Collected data
□ □ □ □ □ □ □

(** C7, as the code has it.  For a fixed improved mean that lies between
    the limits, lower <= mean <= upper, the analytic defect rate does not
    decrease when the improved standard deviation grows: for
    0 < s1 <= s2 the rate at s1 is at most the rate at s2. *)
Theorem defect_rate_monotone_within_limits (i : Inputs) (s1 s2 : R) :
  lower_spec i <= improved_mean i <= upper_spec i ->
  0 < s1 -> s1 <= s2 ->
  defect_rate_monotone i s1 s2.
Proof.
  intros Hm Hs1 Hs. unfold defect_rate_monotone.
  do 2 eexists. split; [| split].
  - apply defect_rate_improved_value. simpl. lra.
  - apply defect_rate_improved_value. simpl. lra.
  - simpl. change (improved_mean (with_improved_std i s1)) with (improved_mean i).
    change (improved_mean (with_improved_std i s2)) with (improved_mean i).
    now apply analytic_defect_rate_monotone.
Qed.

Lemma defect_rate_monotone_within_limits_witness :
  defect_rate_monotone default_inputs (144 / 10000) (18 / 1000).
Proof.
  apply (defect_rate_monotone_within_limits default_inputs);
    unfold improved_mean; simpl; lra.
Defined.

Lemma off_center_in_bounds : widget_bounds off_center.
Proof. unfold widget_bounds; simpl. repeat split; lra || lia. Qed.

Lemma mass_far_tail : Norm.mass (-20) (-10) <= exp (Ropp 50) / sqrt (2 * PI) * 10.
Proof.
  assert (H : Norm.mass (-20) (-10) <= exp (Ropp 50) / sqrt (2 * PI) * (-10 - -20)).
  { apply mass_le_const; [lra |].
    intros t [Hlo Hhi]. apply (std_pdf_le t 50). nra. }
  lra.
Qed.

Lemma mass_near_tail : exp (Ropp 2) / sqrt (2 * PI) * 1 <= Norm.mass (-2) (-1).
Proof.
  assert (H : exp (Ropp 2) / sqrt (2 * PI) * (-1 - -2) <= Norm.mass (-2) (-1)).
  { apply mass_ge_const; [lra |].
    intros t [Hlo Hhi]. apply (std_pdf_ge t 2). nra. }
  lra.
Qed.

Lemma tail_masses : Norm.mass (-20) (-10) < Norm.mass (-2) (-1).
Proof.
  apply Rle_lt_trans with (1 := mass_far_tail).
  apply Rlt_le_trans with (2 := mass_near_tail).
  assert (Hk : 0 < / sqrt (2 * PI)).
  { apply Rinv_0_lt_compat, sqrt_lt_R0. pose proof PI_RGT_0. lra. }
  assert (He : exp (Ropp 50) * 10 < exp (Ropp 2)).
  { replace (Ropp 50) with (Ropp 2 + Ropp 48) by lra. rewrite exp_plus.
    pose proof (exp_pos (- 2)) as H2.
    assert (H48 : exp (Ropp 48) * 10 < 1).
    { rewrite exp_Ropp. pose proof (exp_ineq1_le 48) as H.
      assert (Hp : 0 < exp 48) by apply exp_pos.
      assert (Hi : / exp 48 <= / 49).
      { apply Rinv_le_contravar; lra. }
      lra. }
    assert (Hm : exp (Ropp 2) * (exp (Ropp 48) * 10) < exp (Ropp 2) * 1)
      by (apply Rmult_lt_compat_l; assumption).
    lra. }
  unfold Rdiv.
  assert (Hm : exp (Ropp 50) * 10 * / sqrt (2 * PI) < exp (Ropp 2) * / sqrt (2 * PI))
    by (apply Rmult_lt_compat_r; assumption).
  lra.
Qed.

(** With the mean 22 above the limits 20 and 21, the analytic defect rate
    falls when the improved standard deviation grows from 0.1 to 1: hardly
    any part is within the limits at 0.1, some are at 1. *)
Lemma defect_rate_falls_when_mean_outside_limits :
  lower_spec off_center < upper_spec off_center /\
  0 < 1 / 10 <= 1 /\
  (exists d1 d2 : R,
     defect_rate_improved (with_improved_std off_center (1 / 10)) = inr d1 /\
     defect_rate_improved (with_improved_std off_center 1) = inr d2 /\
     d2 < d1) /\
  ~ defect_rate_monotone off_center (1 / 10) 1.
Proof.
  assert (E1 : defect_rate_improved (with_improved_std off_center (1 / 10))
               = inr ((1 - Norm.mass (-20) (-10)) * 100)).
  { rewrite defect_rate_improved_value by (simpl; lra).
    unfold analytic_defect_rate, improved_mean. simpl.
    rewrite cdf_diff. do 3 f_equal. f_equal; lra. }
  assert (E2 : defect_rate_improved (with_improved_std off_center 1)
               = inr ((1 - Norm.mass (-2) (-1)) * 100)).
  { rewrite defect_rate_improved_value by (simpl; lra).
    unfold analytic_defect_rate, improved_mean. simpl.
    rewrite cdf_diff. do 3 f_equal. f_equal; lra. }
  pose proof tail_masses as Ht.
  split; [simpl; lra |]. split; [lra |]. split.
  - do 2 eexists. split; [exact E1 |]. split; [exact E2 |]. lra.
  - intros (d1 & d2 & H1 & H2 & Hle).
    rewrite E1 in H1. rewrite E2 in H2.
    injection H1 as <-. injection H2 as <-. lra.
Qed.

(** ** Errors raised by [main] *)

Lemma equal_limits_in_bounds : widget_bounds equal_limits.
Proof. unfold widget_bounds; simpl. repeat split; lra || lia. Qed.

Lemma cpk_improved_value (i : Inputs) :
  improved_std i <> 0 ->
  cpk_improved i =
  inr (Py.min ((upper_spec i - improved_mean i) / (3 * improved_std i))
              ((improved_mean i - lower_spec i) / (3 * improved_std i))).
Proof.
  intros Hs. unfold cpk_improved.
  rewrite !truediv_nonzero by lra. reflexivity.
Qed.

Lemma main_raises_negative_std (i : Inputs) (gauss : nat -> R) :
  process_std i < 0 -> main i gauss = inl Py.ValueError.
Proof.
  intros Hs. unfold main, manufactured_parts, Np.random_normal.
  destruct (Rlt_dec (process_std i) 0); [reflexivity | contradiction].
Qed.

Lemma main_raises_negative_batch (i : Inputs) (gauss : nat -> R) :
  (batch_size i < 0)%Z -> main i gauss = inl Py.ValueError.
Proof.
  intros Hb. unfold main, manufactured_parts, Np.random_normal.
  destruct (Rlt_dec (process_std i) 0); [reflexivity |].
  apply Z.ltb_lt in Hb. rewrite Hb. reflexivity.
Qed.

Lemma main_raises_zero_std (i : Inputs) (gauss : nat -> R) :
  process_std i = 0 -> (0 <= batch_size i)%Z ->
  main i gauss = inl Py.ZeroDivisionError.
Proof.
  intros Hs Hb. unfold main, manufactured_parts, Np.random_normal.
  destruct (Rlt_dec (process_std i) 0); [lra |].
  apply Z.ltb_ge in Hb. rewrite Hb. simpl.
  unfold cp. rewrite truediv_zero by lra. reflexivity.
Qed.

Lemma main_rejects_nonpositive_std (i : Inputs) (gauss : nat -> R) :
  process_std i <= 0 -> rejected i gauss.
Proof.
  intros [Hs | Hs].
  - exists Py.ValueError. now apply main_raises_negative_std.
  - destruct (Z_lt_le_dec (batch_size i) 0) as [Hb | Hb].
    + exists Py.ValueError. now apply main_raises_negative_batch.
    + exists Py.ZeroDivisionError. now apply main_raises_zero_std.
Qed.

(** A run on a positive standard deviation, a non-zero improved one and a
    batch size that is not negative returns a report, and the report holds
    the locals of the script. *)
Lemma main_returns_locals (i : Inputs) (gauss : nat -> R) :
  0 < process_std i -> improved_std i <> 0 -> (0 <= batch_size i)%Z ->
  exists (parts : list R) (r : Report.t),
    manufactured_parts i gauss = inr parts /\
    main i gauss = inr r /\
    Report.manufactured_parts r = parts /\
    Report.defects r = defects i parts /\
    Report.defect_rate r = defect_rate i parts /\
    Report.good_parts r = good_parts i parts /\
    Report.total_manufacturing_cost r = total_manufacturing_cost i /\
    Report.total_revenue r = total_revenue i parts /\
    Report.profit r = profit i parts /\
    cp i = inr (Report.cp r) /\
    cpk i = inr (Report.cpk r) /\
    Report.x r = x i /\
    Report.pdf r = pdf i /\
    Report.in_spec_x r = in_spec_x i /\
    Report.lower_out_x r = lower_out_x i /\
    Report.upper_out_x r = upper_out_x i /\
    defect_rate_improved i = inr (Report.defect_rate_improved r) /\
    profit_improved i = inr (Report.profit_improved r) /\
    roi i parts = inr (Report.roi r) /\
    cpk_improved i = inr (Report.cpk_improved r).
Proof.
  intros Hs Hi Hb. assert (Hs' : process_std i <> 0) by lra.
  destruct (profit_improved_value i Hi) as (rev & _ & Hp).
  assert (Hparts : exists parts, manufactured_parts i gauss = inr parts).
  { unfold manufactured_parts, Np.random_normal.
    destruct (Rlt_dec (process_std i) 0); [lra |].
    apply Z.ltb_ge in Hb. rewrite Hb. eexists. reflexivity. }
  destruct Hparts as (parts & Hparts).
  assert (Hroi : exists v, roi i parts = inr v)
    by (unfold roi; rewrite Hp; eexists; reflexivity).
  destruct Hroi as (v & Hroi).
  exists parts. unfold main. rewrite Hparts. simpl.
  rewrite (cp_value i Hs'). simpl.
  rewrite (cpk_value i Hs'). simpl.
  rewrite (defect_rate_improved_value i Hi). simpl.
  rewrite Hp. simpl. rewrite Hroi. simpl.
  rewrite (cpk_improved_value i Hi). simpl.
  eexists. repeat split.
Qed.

□ □ □ □ □ □ □

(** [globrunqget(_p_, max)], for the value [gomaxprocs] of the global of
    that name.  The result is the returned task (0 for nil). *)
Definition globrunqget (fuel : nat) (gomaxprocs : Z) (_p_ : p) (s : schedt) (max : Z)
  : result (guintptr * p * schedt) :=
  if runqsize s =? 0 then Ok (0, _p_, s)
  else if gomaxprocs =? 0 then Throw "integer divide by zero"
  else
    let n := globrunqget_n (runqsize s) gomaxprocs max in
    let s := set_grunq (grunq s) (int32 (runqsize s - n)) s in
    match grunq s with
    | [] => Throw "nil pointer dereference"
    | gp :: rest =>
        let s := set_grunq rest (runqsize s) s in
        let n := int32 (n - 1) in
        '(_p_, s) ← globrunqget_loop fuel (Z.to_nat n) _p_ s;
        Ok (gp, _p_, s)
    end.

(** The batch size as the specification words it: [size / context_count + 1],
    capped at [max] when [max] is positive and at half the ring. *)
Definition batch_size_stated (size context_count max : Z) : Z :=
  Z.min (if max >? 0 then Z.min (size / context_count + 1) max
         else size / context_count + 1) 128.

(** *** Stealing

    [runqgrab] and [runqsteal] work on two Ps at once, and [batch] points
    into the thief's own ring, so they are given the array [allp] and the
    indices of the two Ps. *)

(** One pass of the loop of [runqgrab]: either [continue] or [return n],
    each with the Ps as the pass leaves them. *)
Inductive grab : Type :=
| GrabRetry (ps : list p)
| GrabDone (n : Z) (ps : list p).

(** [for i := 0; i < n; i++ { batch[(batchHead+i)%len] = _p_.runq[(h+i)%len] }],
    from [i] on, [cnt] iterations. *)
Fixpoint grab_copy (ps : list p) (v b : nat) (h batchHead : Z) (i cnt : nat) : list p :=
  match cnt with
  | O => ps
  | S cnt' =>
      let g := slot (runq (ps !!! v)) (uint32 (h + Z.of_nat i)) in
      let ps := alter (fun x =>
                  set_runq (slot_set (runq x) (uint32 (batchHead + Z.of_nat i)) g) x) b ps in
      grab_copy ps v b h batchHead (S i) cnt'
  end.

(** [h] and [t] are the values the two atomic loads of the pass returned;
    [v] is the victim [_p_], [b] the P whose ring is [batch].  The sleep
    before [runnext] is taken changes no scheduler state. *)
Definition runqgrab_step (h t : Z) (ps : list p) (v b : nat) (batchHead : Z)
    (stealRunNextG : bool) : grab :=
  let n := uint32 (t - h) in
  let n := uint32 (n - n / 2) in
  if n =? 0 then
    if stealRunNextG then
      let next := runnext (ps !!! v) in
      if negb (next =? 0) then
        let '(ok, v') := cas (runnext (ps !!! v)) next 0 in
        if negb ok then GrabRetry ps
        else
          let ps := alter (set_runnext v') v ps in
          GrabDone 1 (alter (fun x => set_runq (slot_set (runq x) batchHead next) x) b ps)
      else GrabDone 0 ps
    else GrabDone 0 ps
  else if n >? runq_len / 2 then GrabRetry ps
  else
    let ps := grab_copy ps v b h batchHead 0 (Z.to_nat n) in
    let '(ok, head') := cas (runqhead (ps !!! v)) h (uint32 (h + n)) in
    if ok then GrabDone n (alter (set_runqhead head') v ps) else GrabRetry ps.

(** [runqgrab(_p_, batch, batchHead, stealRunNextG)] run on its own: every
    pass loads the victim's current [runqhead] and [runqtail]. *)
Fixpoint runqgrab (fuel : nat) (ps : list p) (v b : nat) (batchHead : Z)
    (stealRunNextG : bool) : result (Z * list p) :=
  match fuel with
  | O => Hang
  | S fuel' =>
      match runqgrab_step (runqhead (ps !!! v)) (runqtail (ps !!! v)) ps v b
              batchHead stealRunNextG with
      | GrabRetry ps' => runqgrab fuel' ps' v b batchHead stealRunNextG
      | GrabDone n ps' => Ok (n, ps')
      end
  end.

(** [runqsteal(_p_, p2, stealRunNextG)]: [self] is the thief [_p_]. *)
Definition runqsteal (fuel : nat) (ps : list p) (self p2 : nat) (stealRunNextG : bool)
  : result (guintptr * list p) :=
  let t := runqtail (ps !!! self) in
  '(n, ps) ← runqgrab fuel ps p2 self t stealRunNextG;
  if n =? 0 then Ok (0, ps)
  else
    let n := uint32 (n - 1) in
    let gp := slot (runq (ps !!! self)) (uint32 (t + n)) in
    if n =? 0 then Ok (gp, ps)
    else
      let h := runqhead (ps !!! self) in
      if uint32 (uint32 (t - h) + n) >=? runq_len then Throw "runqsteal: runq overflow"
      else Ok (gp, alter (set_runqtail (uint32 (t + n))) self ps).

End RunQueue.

□ □ □ □ □ □ □

**What you need to do**:
Count the lines of the data that contain the word "list", and give only that number.

**Written response**:
9